Il giudizio universale (1961)
Cosa faresti nei tuoi ultimi minuti di vita se fossi su un aereo che sta per schiantarsi?
Beh ecco, il film sembra fare lo stesso gioco di fantasia: dal cielo di Napoli una voce tonante annuncia l'imminenza del giudizio
universale. Da quel momento, gli uomini mostrano una serie di reazioni molto ampia, ma che alla fine non è difficile distinguere
in “buone” e “cattive”: c’è chi si pente degli errori e dei torti commessi (il personaggio di
Rascel, che confessa i suoi cattivi pensieri all'amico Gassman, o la moglie alto-borghese che vuole liberarsi di tutte le
ricchezze); c’è chi torna a macchiarsi delle vecchie colpe pur avendo giurato di non cascarci
più (il "commerciante” di bambini interpretato da Sordi); c’è chi si mostra ottuso e superficiale persino in una
situazione estrema (i genitori che costringono la figlia a mettersi a stirare per dare l’impressione a Dio – sic
– di essere una “brava” ragazza).
Il grande merito di questa messa a nudo dell’Uomo lo attribuisco a Cesare Zavattini
(che ha firmato soggetto e sceneggiatura) e al suo inconfondibile stile.
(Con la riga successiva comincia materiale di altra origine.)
(** * The agent-evaluation test orchestrator (tests/test_agent_evaluation.py)

    A shallow embedding of the phased pipeline
      Prerequisites -> Setup -> Smoke Test -> Execution -> Verification
    with its exit-time cleanup handler.  The Python script talks to the
    outside world all the time (file system, child processes, clock,
    sockets); every answer of the outside world is read from a [World]
    record, so that a run is a function of its arguments and of the world.
    Every externally visible action is recorded, in program order, as an
    [Event]. *)

From Stdlib Require Import String Ascii List ZArith Lia Bool Arith.
From Stdlib Require Import DecimalString.
Import ListNotations.
Open Scope string_scope.

Set Implicit Arguments.

(* ------------------------------------------------------------------ *)
(** ** Python strings *)

Module PyStr.

(** [sub in s] *)
Fixpoint contains (sub s : string) : bool :=
  if String.prefix sub s then true
  else match s with
       | EmptyString => false
       | String _ t => contains sub t
       end.

(** [s.startswith(p)] *)
Definition startswith (s p : string) : bool := String.prefix p s.

Definition lower_ascii (c : ascii) : ascii :=
  let n := nat_of_ascii c in
  if ((65 <=? n) && (n <=? 90))%nat then ascii_of_nat (n + 32) else c.

(** [s.lower()], on ASCII text *)
Fixpoint lower (s : string) : string :=
  match s with
  | EmptyString => EmptyString
  | String c t => String (lower_ascii c) (lower t)
  end.

(** the characters [str.strip()] removes, on ASCII text *)
Definition is_space (c : ascii) : bool :=
  let n := nat_of_ascii c in
  (((9 <=? n) && (n <=? 13)) || ((28 <=? n) && (n <=? 32)))%nat.

Fixpoint lstrip (s : string) : string :=
  match s with
  | EmptyString => EmptyString
  | String c t => if is_space c then lstrip t else s
  end.

Fixpoint rstrip (s : string) : string :=
  match s with
  | EmptyString => EmptyString
  | String c t =>
      match rstrip t with
      | EmptyString => if is_space c then EmptyString else String c EmptyString
      | t' => String c t'
      end
  end.

(** [s.strip()] *)
Definition strip (s : string) : string := rstrip (lstrip s).

(** [s.replace(old, new)] for a non-empty [old]; [skip] counts the
    characters of a match that are still to be dropped. *)
Fixpoint replace_from (old new s : string) (skip : nat) : string :=
  match s with
  | EmptyString => EmptyString
  | String c t =>
      match skip with
      | S k => replace_from old new t k
      | O =>
          if String.prefix old s
          then new ++ replace_from old new t (String.length old - 1)
          else String c (replace_from old new t 0)
      end
  end.

Definition replace (s old new : string) : string := replace_from old new s 0.

(** [s.split('\n')]: never empty, [''.split('\n') = ['']] *)
Fixpoint split_lines (s : string) : list string :=
  match s with
  | EmptyString => [EmptyString]
  | String c t =>
      if Ascii.eqb c "010"%char then EmptyString :: split_lines t
      else match split_lines t with
           | l :: ls => String c l :: ls
           | [] => [String c EmptyString]
           end
  end.

(** truthiness of a string *)
Definition truthy (s : string) : bool :=
  match s with EmptyString => false | _ => true end.

(** [str(n)] for an int *)
Definition of_Z (z : Z) : string := NilZero.string_of_int (Z.to_int z).

End PyStr.

(* ------------------------------------------------------------------ *)
(** ** Paths (pathlib.Path, absolute, as the list of their components) *)

Definition Path := list string.

Definition path_div (p : Path) (c : string) : Path := (p ++ [c])%list.
Notation "p // c" := (path_div p c) (at level 40, left associativity).

(** [p.parent] *)
Definition path_parent (p : Path) : Path := removelast p.

(** [str(p)] *)
Definition path_str (p : Path) : string := "/" ++ String.concat "/" p.

Fixpoint is_prefix (p q : Path) : bool :=
  match p, q with
  | [], _ => true
  | a :: p', b :: q' => String.eqb a b && is_prefix p' q'
  | _ :: _, [] => false
  end.

(** [q] is [root] itself or lies below it. *)
Definition under (root q : Path) : bool := is_prefix root q.

(* ------------------------------------------------------------------ *)
(** ** datetime.now() and strftime *)

Record DateTime := mkDateTime {
  dt_year : Z; dt_month : Z; dt_day : Z;
  dt_hour : Z; dt_minute : Z; dt_second : Z;
  dt_microsecond : Z
}.

(** The ranges of a clock reading ([%Y] prints four digits from year 1000 on). *)
Definition valid_datetime (t : DateTime) : Prop :=
  (1000 <= dt_year t <= 9999 /\ 1 <= dt_month t <= 12 /\ 1 <= dt_day t <= 31 /\
   0 <= dt_hour t < 24 /\ 0 <= dt_minute t < 60 /\ 0 <= dt_second t < 60 /\
   0 <= dt_microsecond t < 1000000)%Z.

Definition digit (n : Z) : ascii := ascii_of_N (Z.to_N (48 + n mod 10)).

Definition two_digits (n : Z) : string :=
  String (digit (n / 10)) (String (digit n) EmptyString).

Definition four_digits (n : Z) : string :=
  String (digit (n / 1000)) (String (digit (n / 100))
    (String (digit (n / 10)) (String (digit n) EmptyString))).

(** [t.strftime("%Y%m%d-%H%M%S")] *)
Definition strftime_stamp (t : DateTime) : string :=
  four_digits (dt_year t) ++ two_digits (dt_month t) ++ two_digits (dt_day t)
  ++ "-" ++ two_digits (dt_hour t) ++ two_digits (dt_minute t)
  ++ two_digits (dt_second t).

(** What the stamp keeps of a clock reading: everything down to the second. *)
Definition to_the_second (t : DateTime) : Z * Z * Z * Z * Z * Z :=
  (dt_year t, dt_month t, dt_day t, dt_hour t, dt_minute t, dt_second t).

(* ------------------------------------------------------------------ *)
(** ** Exit codes *)

Definition EXIT_SUCCESS : Z := 0.
Definition EXIT_SETUP_FAILED : Z := 1.
Definition EXIT_EXECUTION_FAILED : Z := 2.
Definition EXIT_VERIFICATION_FAILED : Z := 3.

(** Exit status of the interpreter when an exception reaches the top level. *)
Definition EXIT_UNCAUGHT : Z := 1.

(* ------------------------------------------------------------------ *)
(** ** Config *)

Record Config := mkConfig {
  skill_dir : Path;
  timeout_seconds : Z;
  mlflow_port : Z;
  keep_workdir : bool;
  extra_prompt : string;
  tracking_uri : option string;
  openai_api_key : option string;
  (* Runtime state *)
  work_dir : option Path;
  experiment_name : option string;
  experiment_id : option string;
  log_file : option Path;
  mlflow_server_pid : option Z;
  use_external_server : bool;
  (* Constants *)
  mlflow_agent_repo : string
}.

Definition set_use_external_server (b : bool) (c : Config) : Config :=
  mkConfig (skill_dir c) (timeout_seconds c) (mlflow_port c) (keep_workdir c)
    (extra_prompt c) (tracking_uri c) (openai_api_key c) (work_dir c)
    (experiment_name c) (experiment_id c) (log_file c) (mlflow_server_pid c)
    b (mlflow_agent_repo c).

Definition set_work_dir (p : Path) (c : Config) : Config :=
  mkConfig (skill_dir c) (timeout_seconds c) (mlflow_port c) (keep_workdir c)
    (extra_prompt c) (tracking_uri c) (openai_api_key c) (Some p)
    (experiment_name c) (experiment_id c) (log_file c) (mlflow_server_pid c)
    (use_external_server c) (mlflow_agent_repo c).

Definition set_experiment_name (n : string) (c : Config) : Config :=
  mkConfig (skill_dir c) (timeout_seconds c) (mlflow_port c) (keep_workdir c)
    (extra_prompt c) (tracking_uri c) (openai_api_key c) (work_dir c)
    (Some n) (experiment_id c) (log_file c) (mlflow_server_pid c)
    (use_external_server c) (mlflow_agent_repo c).

Definition set_experiment_id (i : string) (c : Config) : Config :=
  mkConfig (skill_dir c) (timeout_seconds c) (mlflow_port c) (keep_workdir c)
    (extra_prompt c) (tracking_uri c) (openai_api_key c) (work_dir c)
    (experiment_name c) (Some i) (log_file c) (mlflow_server_pid c)
    (use_external_server c) (mlflow_agent_repo c).

Definition set_log_file (p : Path) (c : Config) : Config :=
  mkConfig (skill_dir c) (timeout_seconds c) (mlflow_port c) (keep_workdir c)
    (extra_prompt c) (tracking_uri c) (openai_api_key c) (work_dir c)
    (experiment_name c) (experiment_id c) (Some p) (mlflow_server_pid c)
    (use_external_server c) (mlflow_agent_repo c).

Definition set_mlflow_server_pid (pid : Z) (c : Config) : Config :=
  mkConfig (skill_dir c) (timeout_seconds c) (mlflow_port c) (keep_workdir c)
    (extra_prompt c) (tracking_uri c) (openai_api_key c) (work_dir c)
    (experiment_name c) (experiment_id c) (log_file c) (Some pid)
    (use_external_server c) (mlflow_agent_repo c).

(** Truthiness of the optional fields, as [if config.x] tests them. *)
Definition truthy_opt_str (o : option string) : bool :=
  match o with Some s => PyStr.truthy s | None => false end.

Definition truthy_pid (o : option Z) : bool :=
  match o with Some p => negb (p =? 0)%Z | None => false end.

(* ------------------------------------------------------------------ *)
(** ** Exceptions, events and the outside world *)

Inductive Exn :=
| CalledProcessError (cmd : list string) (returncode : Z)
| TimeoutExpired (cmd : list string)
| OSError (what : string)
| TypeError (what : string)
| AttributeError (what : string).

(** The values found in the verification report. *)
Inductive PyVal :=
| PInt (z : Z)
| PBool (b : bool).

(** One piece of an f-string. *)
Inductive Frag :=
| Lit (s : string)
| FStr (s : string)
| FPath (p : Path)
| FInt (z : Z)
| FExn (e : Exn)
| FTime (t : DateTime)
| FVal (v : PyVal).

Inductive LogLevel := INFO | ERROR | SUCCESS | SECTION.

Inductive Signal := SIGTERM | SIG0.

Inductive FsOp :=
| Mkdir | Mkdtemp | Copytree (src : Path) | Copy2 (src : Path) | Rmtree | OpenW.

(** What a run does to the outside, in program order.  A file-system event
    names the path that is created, written or removed. *)
Inductive Event :=
| EvLog (lvl : LogLevel) (msg : list Frag)
| EvPrint (to_stderr : bool) (msg : list Frag)
| EvFs (op : FsOp) (target : Path)
| EvRun (argv : list string) (cwd : option Path) (timeout : option Z)
| EvPopen (argv : list string) (cwd : option Path)
| EvKill (pid : Z) (sig : Signal)
| EvSleep (millis : Z)
| EvSetenv (key value : string)
| EvUncaught (e : Exn).

(** A child process that is waited for without a time limit. *)
Inductive Finished :=
| Exited (returncode : Z) (stdout stderr : string)
| SpawnFailed (what : string).

(** A child process that is waited for with [timeout=]. *)
Inductive Timed :=
| Done (f : Finished)
| TimedOut.

(** Result of a file-system call that may raise OSError. *)
Inductive IO (A : Type) :=
| IoOk (a : A)
| IoErr (what : string).
Arguments IoErr {A} what.

Record SessionItem := mkSessionItem {
  item_name : string;
  item_is_file : bool;
  item_copy : IO unit
}.

(** What the verification child process does.  [VerifyRan d t s]: the
    embedded script ran to its last line, the store answering [d] datasets,
    [t] traces and the scorers listing [s] ([IoErr]: that call raised). *)
Inductive VerifyChild :=
| VerifyNotStarted (what : string)
| VerifyDied (raw_stdout : string)
| VerifyRan (datasets : IO nat) (traces : IO nat) (scorers : IO string).

Inductive Site := AtPrerequisites | AtCleanupCopy | AtCleanupRemove.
Che consiste nel mascherare col surreale il proprio
“j’accuse”, in una fase della storia italiana in cui si cercò di bandire dall'arte la critica della società
e qualsiasi forma di dissenso.
Consideriamo gli episodi delle persone socialmente “importanti”: il ministro
viene abbandonato dai leccapiedi quando comincia a diluviare; l’ambasciatore fa licenziare il cameriere per una sciocchezza,
va con la prima che capita, tira di coca; l’avvocato (De Sica) difende a spada tratta un truffatore anche nel momento
del giudizio. E osserviamo in quanti modi diversi e geniali Zavattini se ne prende gioco: la gag dei cappelli e delle strette
di mano per il ministro, l’elemento musicale e danzante nell’episodio dell’ambasciatore, i giochi di parole
in cui si impegola l’avvocato. Zavattini, insomma - così come il bambino
nel film - tira pomodori in testa ai ricchi, ai potenti, agli sbruffoni.
"È cosa da piangere o è cosa da ridere?" - si chiede Pulcinella, nel film, a proposito
dell'annuncio che arriva dal cielo. Ma questo dilemma viene rigirato a noi spettatori di fronte all'ambivalenza dello stile
di Zavattini: dobbiamo ridere per la sua particolarissima comicità, o piangere per il vero messaggio che vuole comunicarci?
Io scelgo la seconda: perché, se fosse Zavattini
a condurre il giudizio universale, non avremmo dubbi su chi condannerebbe.